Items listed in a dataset
(* ===== verification/Shell.v ===== *)
(** * The shell (kernel/core/shell.c)

    The line editor works on [input_buffer], 256 bytes of memory, and on the
    screen; a command runs on the state of all components (ArchInit.v).  The key of
    a keyboard event is an argument on the stack, at [key_slot], and the structure
    that "fstype" registers is a local one, at [fs_slot].  The two routines of the
    unit tests that some commands call are arguments. *)

From Stdlib Require Import String Ascii.
From stdpp Require Import base numbers list gmap.
From Stdlib Require Import ZArith Lia.
From S2P Require Import Prelude LinkedList CString PageDefs Palloc PageSource Slab Ptable Task Vfs Interrupts Console Logging ArchInit ShellTasks DebugPrint.

#[local] Open Scope Z_scope.

Definition INPUT_BUFFER_SIZE : Z := 256.

(** The names of the source files that appear in the log ([__FILE__]). *)
Record file_names : Type := FileNames {
  in_shell : Z;
  in_task : Z;
  in_palloc : Z;
  in_bootmem : Z;
  in_slab : Z;
  in_fs_type : Z
}.

Section Shell.
  Context (KERNEL_PHYS_START KERNEL_PHYS_END : Z).
  (** The addresses of [input_buffer], of the macro array [tmp], of the key
      argument, of the local [fs_type] and of the program's literals. *)
  Context (input_buffer tmp key_slot fs_slot : Z) (literal : list Z -> Z).
  (** The log's buffers, the file names and addresses of static data and code. *)
  Context (buffers : log_buffers) (files : file_names).
  Context (task_head kernel_pgd slab_caches_addr isr_exit apple : Z).
  (** [__DATE__] and [__TIME__] *)
  Context (build_date build_time : list Z).
  (** kernel/test/ktest.c *)
  Context (ktest_run_module : Z -> ST kernel unit) (ktest_run_all : ST kernel unit).

#[local] Instance shell_pages : PageSource buddy := buddy_source KERNEL_PHYS_START KERNEL_PHYS_END.

Definition sh_text {A} (f : ST bytes A) : ST kernel A := on_console (on_text f).

Definition sh_screen {A} (f : ST vga A) : ST kernel A := on_console (on_display (fun _ => f)).

(** [klog] in shell.c *)
Definition shell_log (fmt : list Z) (args : list Z) : ST kernel unit := log literal buffers (in_shell files) fmt args.

Definition shell_print_prompt : ST kernel unit :=
  (on_console (on_display (fun m => vga_overwrite_line m (literal (chars "shell> ")) VGA_COLOUR_WHITE VGA_COLOUR_BLACK 24)) ;;
   sh_screen (vga_set_cursor 7 24))%st.

Definition shell_delete_from_input_buffer : ST kernel unit :=
  (n <- sh_text (strlen input_buffer) ;;
   sh_text (wr (input_buffer + n) 0) ;;
   n <- sh_text (strlen input_buffer) ;;
   sh_text (wr (input_buffer + (n - 1)) 0))%st.

Definition shell_clear_input_buffer : ST kernel unit :=
  (sh_text (memset input_buffer 0 INPUT_BUFFER_SIZE) ;; ret tt)%st.

(** ** The commands *)

(** [strcmp(command, name) == 0] *)
Definition is_command (command : Z) (name : string) : ST kernel bool :=
  (r <- sh_text (strcmp command (literal (chars name))) ;; ret (r =? 0))%st.

(** [if(strcmp(command, name) == 0) { body; return; } rest] and the same without
    the return. *)
Definition on_command (command : Z) (name : string) (body rest : ST kernel unit) : ST kernel unit :=
  (b <- is_command command name ;; if b then body else rest)%st.

Definition also_command (command : Z) (name : string) (body rest : ST kernel unit) : ST kernel unit :=
  (b <- is_command command name ;; (if b : bool then body else ret tt) ;; rest)%st.

(** The name is a part of [struct task], which the scheduler's state keeps; the
    log reads it as bytes of memory. *)
Fixpoint write_bytes (a : Z) (l : list Z) : ST bytes unit :=
  match l with
  | [] => ret tt
  | c :: r => (wr a c ;; write_bytes (a + 1) r)%st
  end.

Definition name_in_memory (t : Z) : ST kernel unit :=
  (x <- on_sched (get_task t) ;; sh_text (write_bytes (t + TASK_NAME) (tname x)))%st.

(** "kt" and "ut" (ShellTasks.v) *)
Definition kt_body : ST kernel unit :=
  (t <- on_sched (command_kt task_head kernel_pgd isr_exit apple) ;; name_in_memory t)%st.

Definition ut_body : ST kernel unit :=
  (t <- on_sched (command_ut task_head kernel_pgd isr_exit) ;; name_in_memory t)%st.

(** The local structure: the members without an initialiser are zero. *)
Definition declare_fs_type (x : core) : core :=
  Core (co_hw x) (co_bootmem x) (co_sched x) (co_tty_nodes x) (co_tty_head x) (<[fs_slot := FsType (literal (chars "test123")) 0 no_alloc]> (co_fs_types x))
    (<[FsEntry fs_slot := LNode None None]> (co_fs_nodes x)) (co_fs_lock x) (co_root_sb x).

Definition print_fs_types : ST kernel unit := file_system_type_print_debug literal buffers (in_fs_type files).

Definition fstype_body : ST kernel unit :=
  (print_fs_types ;;
   on_core (modify declare_fs_type) ;;
   on_vfs (file_system_type_register fs_slot) ;;
   test <- on_vfs (file_system_type_get (literal (chars "test123"))) ;;
   shell_log (chars "found at: 0x%x" ++ [10]) [test] ;;
   print_fs_types ;;
   on_vfs (file_system_type_unregister fs_slot) ;;
   print_fs_types ;;
   test <- on_vfs (file_system_type_get (literal (chars "test123"))) ;;
   shell_log (chars "post unreg at: 0x%x" ++ [10]) [test])%st.

Definition print_heap : ST kernel unit := kmalloc_print_debug literal buffers (in_slab files) slab_caches_addr.
Definition print_pages : ST kernel unit := buddy_print_debug literal buffers (in_palloc files).

Definition mem_body : ST kernel unit :=
  (shell_log [10] [] ;;
   print_pages ;;
   shell_log [10] [] ;;
   bootmem_print_debug literal buffers (in_bootmem files) ;;
   shell_log [10] [])%st.

(** "clear" and "cls" *)
Definition clear_lines : ST kernel unit := sh_screen (for_up (Z.to_nat (VGA_HEIGHT - 4)) 4 vga_clear_line).

Definition shell_process_command (command : Z) : ST kernel unit :=
  on_command command "kt" kt_body (
  also_command command "fstype" fstype_body (
  also_command command "vm-test" (ktest_run_module (literal (chars "vm"))) (
  also_command command "string-test" (ktest_run_module (literal (chars "string"))) (
  also_command command "slab-test" (ktest_run_module (literal (chars "awodawd"))) (
  also_command command "palloc-test" (ktest_run_module (literal (chars "palloc"))) (
  also_command command "run-tests" ktest_run_all (
  also_command command "dump-kmalloc" print_heap (
  on_command command "ut" ut_body (
  on_command command "clear" clear_lines (
  on_command command "cls" clear_lines (
  on_command command "build"
    (on_console (vga_printf tmp (literal (chars "Kernel built: %s %s")) [literal build_date; literal build_time])) (
  on_command command "tasks" (task_print literal buffers (in_task files) task_head) (
  also_command command "slab" print_heap (
  also_command command "buddy" print_pages (
  also_command command "mem" mem_body (
  on_console (vga_printf tmp (literal (chars "Unknown command: %s")) [command])))))))))))))))))%st.

Definition shell_keyboard_handler (key : Z) : ST kernel unit :=
  (sh_text (wr key_slot key) ;;
   if key =? KEY_ENTER then
     sh_screen (vga_scroll_up 1 TOP_LINE) ;;
     sh_screen (modify (with_cursor_x 0)) ;;
     shell_process_command input_buffer ;;
     shell_clear_input_buffer ;;
     shell_print_prompt
   else if key =? KEY_BACKSPACE then
     shell_delete_from_input_buffer ;;
     sh_screen vga_delete_char_at_cursor
   else if negb (key =? 0) then
     sh_text (wr (key_slot + 1) 0) ;;
     sh_text (strcat input_buffer key_slot) ;;
     sh_screen (vga_print_char_at_cursor key)
   else ret tt)%st.

(** ** Keyboard events *)

(** The driver's table of handlers (keyboard.c) beside the kernel's state. *)
Definition on_kernel {A} (f : ST kernel A) : ST (list Z * kernel) A := zoom snd (fun k d => (d.1, k)) f.

(** [shell_init] up to its endless loop; [handler] is the address of
    [shell_keyboard_handler]. *)
Definition shell_init (handler : Z) : ST (list Z * kernel) unit :=
  (on_kernel (sh_screen (vga_scroll_up 1 TOP_LINE)) ;;
   modify (fun d => ((keyboard_register_handler handler d.1).2, d.2)) ;;
   on_kernel shell_print_prompt)%st.

(** The calls of [keyboard_handle_input]; only the shell's handler is known. *)
Fixpoint call_handlers (handler : Z) (calls : list (Z * Z)) : ST kernel unit :=
  match calls with
  | [] => ret tt
  | (h, key) :: rest => ((if h =? handler then shell_keyboard_handler key else fault) ;; call_handlers handler rest)%st
  end.

Definition keyboard_event (handler scan_code : Z) : ST (list Z * kernel) unit :=
  fun d => on_kernel (call_handlers handler (keyboard_handle_input scan_code d.1)) d.

(** ** The tasks the commands start *)

Definition APPLE_PERIOD : Z := 20000000.
Definition TEST1 : Z := 0x300100.

(** [apple]: its first message, and one turn of its loop from [magic]. *)
Definition apple_start : ST kernel unit :=
  on_console (printk literal buffers LOG_INFO (in_shell files) (literal (chars "APPLE initialised" ++ [10])) []).

Definition apple_turn (magic : Z) : ST kernel Z :=
  (let magic := i32 (magic + 1) in
   if magic =? APPLE_PERIOD then
     shell_log (chars "Message from kernel task APPLE!" ++ [10]) [] ;;
     sh_text (wr TEST1 65) ;;
     shell_log (chars "test1 (0x%x) is: %s" ++ [10]) [TEST1; TEST1] ;;
     ret 0
   else ret magic)%st.

(** [banana] up to its empty loop. *)
Definition banana : ST kernel unit :=
  on_console (printk literal buffers LOG_INFO (in_shell files) (literal (chars "BANANA initialised" ++ [10])) []).

End Shell.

▶ **DIRECTIONS FOR THIS TASK**
Above are the records; print exactly the lines from the line with "Definition shell_keyboard_handler (key" to the line with "else if key =? KEY_BACKSPACE then", including both, and nothing else.

▶ **ANSWER BELOW**
Definition shell_keyboard_handler (key : Z) : ST kernel unit :=
  (sh_text (wr key_slot key) ;;
   if key =? KEY_ENTER then
     sh_screen (vga_scroll_up 1 TOP_LINE) ;;
     sh_screen (modify (with_cursor_x 0)) ;;
     shell_process_command input_buffer ;;
     shell_clear_input_buffer ;;
     shell_print_prompt
   else if key =? KEY_BACKSPACE then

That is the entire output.